В дежурку вошел старый прапорщик Полтора-Ивана. Он уже с полгода собирается на пенсию и таскает за голенищем сапога затертый номер журнала внутренних войск «На боевом посту». Ничего другого прапорщик отродясь не читал, а в этом номере была статья, рассказывающая о порядке выхода на пенсию.
— Вы, доктор, человек грамотный, — обращается ко мне прапорщик. — Я что-то вот в этом месте не пойму насчет льгот… — Он сует мне растрепанный журнал, тычет пальцем в заляпанную жирными пятнами страницу. — И чо пишут, чо пишут! Написали бы прямо: корма для скотины будут мне в колхозе давать или нет?
Насчет кормов для скотины пенсионеров эмвэдэ в статье действительно ничего не сказано…
— Козлы! — ругает неведомое московское начальство прапорщик, и я соглашаюсь:
— Еще какие!
— А-а-а! — оживает вдруг радиоприемник на стене, изливая из себя звуки гимна. Шесть часов утра.
— Вот ведь работа у людей! — указывая на радио, сочувственно качает головой Полтора-Ивана. — Только шесть часов утра, а они уже поют! Это ж во сколько им на работу вставать приходится?!
— Кому? — не понял я.
— Да певцам этим…
— Да нэ встают ани, эта магнитафон, пэсня записана, и кагда нада — врубают! — объясняет ему Батов.

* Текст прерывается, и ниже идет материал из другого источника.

(** The quotient by a positive number, rounded once. *)
Lemma f64_div_near x y :
  valid x -> valid y -> 0 < scaled y -> is_finite (f64_div x y) = true ->
  near (scaled (f64_div x y)) (scaled x * 2 ^ 1074) (scaled y).
Proof.
  intros Hx Hy Hpos. destruct x as [[]|[]| |s1 m1 e1], y as [[]|[]| |[] m2 e2]; try done;
    try (intros _; rewrite Z.mul_0_l; by apply near_zero); [cbn [scaled cond_Zopp] in Hpos; nia|].
  unfold f64_div, SFdiv. destruct (div_core_spec m1 m2 e1 e2) as (q & r & e' & -> & Ee & Hq & Hr & Em & He).
  rewrite xorb_false_r. intros Hf.
  pose proof (valid_finite_bounds _ _ _ Hx) as (Hm1 & He1 & _).
  pose proof (valid_finite_bounds _ _ _ Hy) as (Hm2 & He2 & _).
  assert (Hlo : -2148 <= e') by (rewrite Ee, fexp_eq; lia).
  pose proof (round_aux_near s1 q e' _ (q * Zpos m2 + r) (Zpos m2) Hq ltac:(lia) Hlo He
    (stands_for_quotient q r m2 Hr) ltac:(lia) Hf) as Hnear.
  rewrite Em in Hnear. rewrite (scaled_finite false m2), scaled_finite. cbn [cond_Zopp].
  apply (near_scale _ _ _ (2 ^ 1074)); [by apply pow2_pos|].
  apply (near_scale _ _ _ (2 ^ (e2 + 1074))) in Hnear; [|apply pow2_pos; lia].
  replace (Zpos m2 * 2 ^ (e2 + 1074) * 2 ^ 1074) with (Zpos m2 * 2 ^ 1074 * 2 ^ (e2 + 1074)) by lia.
  replace (cond_Zopp s1 (Zpos m1 * 2 ^ (e1 + 1074)) * 2 ^ 1074 * 2 ^ 1074)
    with (cond_Zopp s1 (Zpos m1 * 2 ^ (e1 - e2 - e') * 2 ^ (e' + 2148)) * 2 ^ (e2 + 1074)); [exact Hnear|].
  assert (E : 2 ^ (e1 - e2 - e') * 2 ^ (e' + 2148) * 2 ^ (e2 + 1074) = 2 ^ (e1 + 1074) * 2 ^ 1074 * 2 ^ 1074).
  { rewrite <- !Z.pow_add_r by lia. f_equal. lia. }
  destruct s1; cbn [cond_Zopp]; nia.
Qed.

— Не-е-е… Я по телевизору видел, — настаивает на своем Полтора-Ивана. — У них вот такая штука стоит, микрофон называется, а хор напротив, и орет в него. А по проводам везде слышно!
— Господи… — бормочу я, сраженный железной логикой прапорщика, и ухожу, попрощавшись.
Шагнув за освещенный пятачок возле вахты, опять проваливаюсь в темноту холодного предзимнего утра. Вместе с ветром вдруг налетел снег, повалил крупными хлопьями все гуще, сильнее, скрывая белой пеленой колонийский забор, фонари, сделал невидимыми Мелгору и безмолвный поселок.
Я шел по едва угадывающейся тропинке, и странно было представлять, что где-то там, в сотнях километров от этой круговерти, есть большие сияющие города, в которых даже такой вот снег идет не слепящей воющей стеной, а кружится, расцвеченный огнями рекламы и светофоров, плавно и торжественно-радостно. И живут в этих городах люди, которые не знают и слышать не хотят ни о каких зонах, тюрьмах, зеках и часовых…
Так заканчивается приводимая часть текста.